En azından BİZ uzunca bir süredir yolumuzu çizdik. Ve rehberimiz hep 'Öleceksek adam gibi ölelim!' üzerine kurulu oldu ve bunu ilmik ilmik hissettik son zamanlarımızda. Arafta değiliz, niyetimiz ve safımız belliydi. Sonra ise başladı başkaldırımız, mücadelemiz...
Sonra o Yüce Efendileri(!) bizi pişman etmek ve bize tekrar el etek öptürmek için yeni yeni cânice tezgâhlar kurmaya başladılar. Öyle acılar doğdu ki bu tezgâhlardan sıradan bir ülke ve millet bu acıları kaldıramazdı. Fazlaydı o acılar normal, sıradan bir millete. Ondandır bizim büyüklüğümüz...
Bizim de tam olarak kaldırdığımız söylenemez o büyük acıları fakat zamanla çektiğimiz her acı BİZi izzet ve şeref içerisinde bir yaşama daha bir yaklaştırdı. Daha sonra BİZ bazı şeylerin farkına varmaya o kendimize sorduğumuz sorulara cevap vermeye başladık. Ve kendimizden başlayarak mücadelemize daha bir inanmaya başladık. Çünkü sonunda biz kazanacaktık.
-Çünkü; "La İlahe İllAllah"
Onlar şeytanca, ve kalleşçe planlar kuracaklardı fakat biz Rahman'ın yardımıyla hepsini bertaraf edecektik O bize Rahmet gösterecekti.
Onlar araya fitne sokup kardeşi kardeşe kırdırtacaklardı fakat BİZ Rahim'in yardımıyla kardeşleri birbirine kucaklaştıracaktık.
Onlar plan içinde plan yapıp BİZi Ortadoğuya gömme hesapları yapacaklardı fakat El Kahhar onların dizlerinin bağını çözecekti.
Onlar Deccal'in uşaklığını yapıp BİZim üzerimizden -zaten dağılmış olan- ümmeti ve milleti paramparça edeceklerdi, kumpaslar kurup BİZi hep zor durumda bırakmaya niyetleneceklerdi fakat Es Selâm bizi ve dinini selamete çıkaracaktı.
Onlar kadim Fırat-Dicle-Mezopotamya havzasında kendi sapkın ve fitnekâr impartorluklarını kurmak için her şeylerini feda eder derecesinde üzerimize geleceklerdi fakat El Melik devamlı olan mülk ve saltanatını BİZden yana kullanacaktı.

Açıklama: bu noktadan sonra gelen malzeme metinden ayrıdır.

(** [char::encode_utf8] *)
Definition encode_utf8 (c : Z) : list Z :=
  if c <? 128 then [c]
  else if c <? 2048 then [192 + c / 64; 128 + c mod 64]
  else if c <? 65536 then [224 + c / 4096; 128 + c / 64 mod 64; 128 + c mod 64]
  else [240 + c / 262144; 128 + c / 4096 mod 64; 128 + c / 64 mod 64; 128 + c mod 64].

Definition utf8_encode (cs : list Z) : list Z := cs ≫= encode_utf8.

(** The scalar values of a well-formed UTF-8 sequence, [None] for any other
    (overlong forms, surrogates, values above U+10FFFF, missing bytes). *)
Fixpoint utf8_decode (bs : list Z) : option (list Z) :=
  match bs with
  | [] => Some []
  | b0 :: r0 =>
    if (0 <=? b0) && (b0 <? 128) then (b0 ::.) <$> utf8_decode r0
    else if (194 <=? b0) && (b0 <? 224) then
      match r0 with
      | b1 :: r1 =>
        if is_continuation b1
        then ((b0 - 192) * 64 + (b1 - 128) ::.) <$> utf8_decode r1 else None
      | _ => None
      end
    else if (224 <=? b0) && (b0 <? 240) then
      match r0 with
      | b1 :: b2 :: r2 =>
        let c := (b0 - 224) * 4096 + (b1 - 128) * 64 + (b2 - 128) in
        if is_continuation b1 && is_continuation b2 && (2048 <=? c) && is_scalar c
        then (c ::.) <$> utf8_decode r2 else None
      | _ => None
      end
    else if (240 <=? b0) && (b0 <? 248) then
      match r0 with
      | b1 :: b2 :: b3 :: r3 =>
        let c := (b0 - 240) * 262144 + (b1 - 128) * 4096 + (b2 - 128) * 64 + (b3 - 128) in
        if is_continuation b1 && is_continuation b2 && is_continuation b3
           && (65536 <=? c) && is_scalar c
        then (c ::.) <$> utf8_decode r3 else None
      | _ => None
      end
    else None
  end.

Definition utf8_valid (bs : list Z) : bool :=
  match utf8_decode bs with Some _ => true | None => false end.

(** [str::is_char_boundary], on the bytes of the string *)
Definition is_char_boundary (bs : list Z) (i : nat) : bool :=
  match i with
  | O => true
  | _ =>
    if Nat.eqb i (length bs) then true
    else match bs !! i with Some b => negb (is_continuation b) | None => false end
  end.

(** [while !s.is_char_boundary(end) { end -= 1 }]: the loop stops at 0 at the
    latest, because 0 is a boundary of every string. *)
Fixpoint floor_char_boundary (bs : list Z) (end_ : nat) : nat :=
  if is_char_boundary bs end_ then end_
  else match end_ with O => O | S e => floor_char_boundary bs e end.

(** ** Strings and bytes *)

Lemma byte_of_ascii_byte a : is_byte (byte_of_ascii a) = true.
Proof.
  unfold is_byte, byte_of_ascii. pose proof (N_ascii_bounded a).
  rewrite andb_true_iff, Z.leb_le, Z.ltb_lt. lia.
Qed.

Lemma ascii_of_byte_of_ascii a : ascii_of_byte (byte_of_ascii a) = a.
Proof. unfold ascii_of_byte, byte_of_ascii. by rewrite N2Z.id, ascii_N_embedding. Qed.

Lemma byte_of_ascii_of_byte b : is_byte b = true -> byte_of_ascii (ascii_of_byte b) = b.
Proof.
  unfold is_byte, ascii_of_byte, byte_of_ascii. intros H. bool_prop.
  rewrite N_ascii_embedding by lia. lia.
Qed.

Lemma string_of_bytes_of_string s : string_of_bytes (bytes_of_string s) = s.
Proof. induction s; simpl; [done |]. by rewrite ascii_of_byte_of_ascii, IHs. Qed.

Lemma bytes_of_string_of_bytes bs :
  Forall (fun b => is_byte b = true) bs -> bytes_of_string (string_of_bytes bs) = bs.
Proof. induction 1; simpl; [done |]. by rewrite byte_of_ascii_of_byte, IHForall. Qed.

Lemma bytes_of_string_bytes s : Forall (fun b => is_byte b = true) (bytes_of_string s).
Proof. induction s; simpl; constructor; auto using byte_of_ascii_byte. Qed.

Onlar her defasında BİZi köle yapmaya, zelil duruma düşürmeye odaklanacaklardı fakat El Mûiz BİZe izzet ve şeferimizi kaybettirmeyecekti.
Ve onlar hiçbir zaman buna anlam veremeyip çılgına döneceklerdi. Bunca kurdukları planlar elbette boşa çıkacaktı ve elbette güneş bir gün BİZim tarafta doğacaktı.
Çünkü, BİZ O'nun yolunda çalışıp O'na inanıyoruz. Ve Çünkü;
"La İlahe İllallah, Muhammedün Resulullah"
Ve BİZ duamızı tekrar tekrar etmeye devam edeceğiz,
" Ya Muntakim, BİZi intikamına memur et! "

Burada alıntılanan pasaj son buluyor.